Start of DATA FOR PROCESSING

(** ** Downloads *)

(** C8.  The folder of a folder upload is fixed by the first non-empty
    path of the batch and the clock: its name is that path's first segment
    when the path contains a slash and the segment is not empty, and
    [upload_<timestamp>] otherwise.  Empty paths in front are passed over,
    and the paths after the first non-empty one play no part.  It is the
    folder of that name in the uploads root that the handler makes, writes
    the files into, archives and removes, and the name in its answer. *)
Theorem baseName_first_nonempty_path :
  (∀ paths now,
     baseName paths now =
       match filter (λ p, p ≠ "") paths with
       | first :: _ =>
           let root := hd "" (Str.split first) in
           if Str.includes_slash first && negb (bool_decide (root = ""))
           then root else "upload_" +:+ Str.of_N now
       | [] => "upload_" +:+ Str.of_N now
       end) ∧
  (∀ dirname env field fs now w w' folder,
     upload dirname env field fs now w
       = (Ok {| status := 200; body := UploadedFolder folder |}, w') →
     folder = baseName (paths_of field) now ∧
     let baseDir := Path.join [UPLOADS_DIR dirname; baseName (paths_of field) now] in
     let zipPath :=
       Path.join [UPLOADS_DIR dirname; baseName (paths_of field) now +:+ ".zip"] in
     ∃ writes tail,
       trace w' = trace w ++ EvMkdir baseDir :: writes
                    ++ EvArchiveClose zipPath baseDir :: tail ∧
       Forall (write_into baseDir) writes ∧
       (tail = [] ∨ tail = [EvRemove baseDir])).
Proof.
  split.
  - intros paths now. unfold baseName, rootFromPaths.
    destruct (filter _ paths) as [|first rest]; [reflexivity|].
    rewrite getRootName_first. cbn zeta.
    destruct (Str.includes_slash first); [|reflexivity]. cbn [andb].
    destruct (decide (hd "" (Str.split first) = "")) as [E|E].
    + by rewrite bool_decide_eq_true_2.
    + by rewrite bool_decide_eq_false_2.
  - intros dirname env field fs now w w' folder Hup.
    pose proof (upload_folder_name _ _ _ _ _ _ _ _ Hup) as Hname.
    split; [done|]. rewrite <- Hname.
    by apply (upload_folder_calls dirname env field fs now w).
Qed.

Lemma baseName_first_nonempty_path_witness :
  ∃ w', upload "/srv/app" calm (PathsArray ["docs/a.txt"; "docs/sub/b.txt"])
          two_files 1700000000000 fresh_world
          = (Ok {| status := 200; body := UploadedFolder "docs" |}, w') ∧
        "docs" = baseName ["docs/a.txt"; "docs/sub/b.txt"] 1700000000000 ∧
        ∃ writes tail,
          trace w' = trace fresh_world
                       ++ EvMkdir "/srv/app/uploads/docs" :: writes
                       ++ EvArchiveClose "/srv/app/uploads/docs.zip"
                            "/srv/app/uploads/docs" :: tail ∧
          Forall (write_into "/srv/app/uploads/docs") writes ∧
          (tail = [] ∨ tail = [EvRemove "/srv/app/uploads/docs"]).
Proof.
  eexists. split; [vm_compute; reflexivity|].
  pose proof (proj2 baseName_first_nonempty_path "/srv/app" calm
                (PathsArray ["docs/a.txt"; "docs/sub/b.txt"]) two_files
                1700000000000%N fresh_world) as H.
  apply H. vm_compute. reflexivity.
Defined.

(** C8, as stated, fails: two batches whose first entries are the same, with
    an empty first path, land in folders named after their second paths; and
    a first path with a slash but an empty first segment gives a generated
    name. *)
Lemma folder_name_from_later_path :
  (∃ w1, upload "/srv/app" calm (PathsArray [""; "x/b.txt"]) two_files 7 fresh_world
           = (Ok {| status := 200; body := UploadedFolder "x" |}, w1)) ∧
  (∃ w2, upload "/srv/app" calm (PathsArray [""; "y/b.txt"]) two_files 7 fresh_world
           = (Ok {| status := 200; body := UploadedFolder "y" |}, w2)) ∧
  (∃ w3, upload "/srv/app" calm (PathsArray ["/a.txt"; "/b.txt"]) two_files 7 fresh_world
           = (Ok {| status := 200; body := UploadedFolder "upload_7" |}, w3)).
Proof. repeat split; eexists; vm_compute; reflexivity. Qed.

(** ** The download routes *)

Section DownloadFacts.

End of DATA FOR PROCESSING

REQUIRED WORK: Could you give the records again, exactly as they appear?

REPLY TO THE EXERCISE:
(** ** Downloads *)

(** C8.  The folder of a folder upload is fixed by the first non-empty
    path of the batch and the clock: its name is that path's first segment
    when the path contains a slash and the segment is not empty, and
    [upload_<timestamp>] otherwise.  Empty paths in front are passed over,
    and the paths after the first non-empty one play no part.  It is the
    folder of that name in the uploads root that the handler makes, writes
    the files into, archives and removes, and the name in its answer. *)
Theorem baseName_first_nonempty_path :
  (∀ paths now,
     baseName paths now =
       match filter (λ p, p ≠ "") paths with
       | first :: _ =>
           let root := hd "" (Str.split first) in
           if Str.includes_slash first && negb (bool_decide (root = ""))
           then root else "upload_" +:+ Str.of_N now
       | [] => "upload_" +:+ Str.of_N now
       end) ∧
  (∀ dirname env field fs now w w' folder,
     upload dirname env field fs now w
       = (Ok {| status := 200; body := UploadedFolder folder |}, w') →
     folder = baseName (paths_of field) now ∧
     let baseDir := Path.join [UPLOADS_DIR dirname; baseName (paths_of field) now] in
     let zipPath :=
       Path.join [UPLOADS_DIR dirname; baseName (paths_of field) now +:+ ".zip"] in
     ∃ writes tail,
       trace w' = trace w ++ EvMkdir baseDir :: writes
                    ++ EvArchiveClose zipPath baseDir :: tail ∧
       Forall (write_into baseDir) writes ∧
       (tail = [] ∨ tail = [EvRemove baseDir])).
Proof.
  split.
  - intros paths now. unfold baseName, rootFromPaths.
    destruct (filter _ paths) as [|first rest]; [reflexivity|].
    rewrite getRootName_first. cbn zeta.
    destruct (Str.includes_slash first); [|reflexivity]. cbn [andb].
    destruct (decide (hd "" (Str.split first) = "")) as [E|E].
    + by rewrite bool_decide_eq_true_2.
    + by rewrite bool_decide_eq_false_2.
  - intros dirname env field fs now w w' folder Hup.
    pose proof (upload_folder_name _ _ _ _ _ _ _ _ Hup) as Hname.
    split; [done|]. rewrite <- Hname.
    by apply (upload_folder_calls dirname env field fs now w).
Qed.

Lemma baseName_first_nonempty_path_witness :
  ∃ w', upload "/srv/app" calm (PathsArray ["docs/a.txt"; "docs/sub/b.txt"])
          two_files 1700000000000 fresh_world
          = (Ok {| status := 200; body := UploadedFolder "docs" |}, w') ∧
        "docs" = baseName ["docs/a.txt"; "docs/sub/b.txt"] 1700000000000 ∧
        ∃ writes tail,
          trace w' = trace fresh_world
                       ++ EvMkdir "/srv/app/uploads/docs" :: writes
                       ++ EvArchiveClose "/srv/app/uploads/docs.zip"
                            "/srv/app/uploads/docs" :: tail ∧
          Forall (write_into "/srv/app/uploads/docs") writes ∧
          (tail = [] ∨ tail = [EvRemove "/srv/app/uploads/docs"]).
Proof.
  eexists. split; [vm_compute; reflexivity|].
  pose proof (proj2 baseName_first_nonempty_path "/srv/app" calm
                (PathsArray ["docs/a.txt"; "docs/sub/b.txt"]) two_files
                1700000000000%N fresh_world) as H.
  apply H. vm_compute. reflexivity.
Defined.

(** C8, as stated, fails: two batches whose first entries are the same, with
    an empty first path, land in folders named after their second paths; and
    a first path with a slash but an empty first segment gives a generated
    name. *)
Lemma folder_name_from_later_path :
  (∃ w1, upload "/srv/app" calm (PathsArray [""; "x/b.txt"]) two_files 7 fresh_world
           = (Ok {| status := 200; body := UploadedFolder "x" |}, w1)) ∧
  (∃ w2, upload "/srv/app" calm (PathsArray [""; "y/b.txt"]) two_files 7 fresh_world
           = (Ok {| status := 200; body := UploadedFolder "y" |}, w2)) ∧
  (∃ w3, upload "/srv/app" calm (PathsArray ["/a.txt"; "/b.txt"]) two_files 7 fresh_world
           = (Ok {| status := 200; body := UploadedFolder "upload_7" |}, w3)).
Proof. repeat split; eexists; vm_compute; reflexivity. Qed.

(** ** The download routes *)

Section DownloadFacts.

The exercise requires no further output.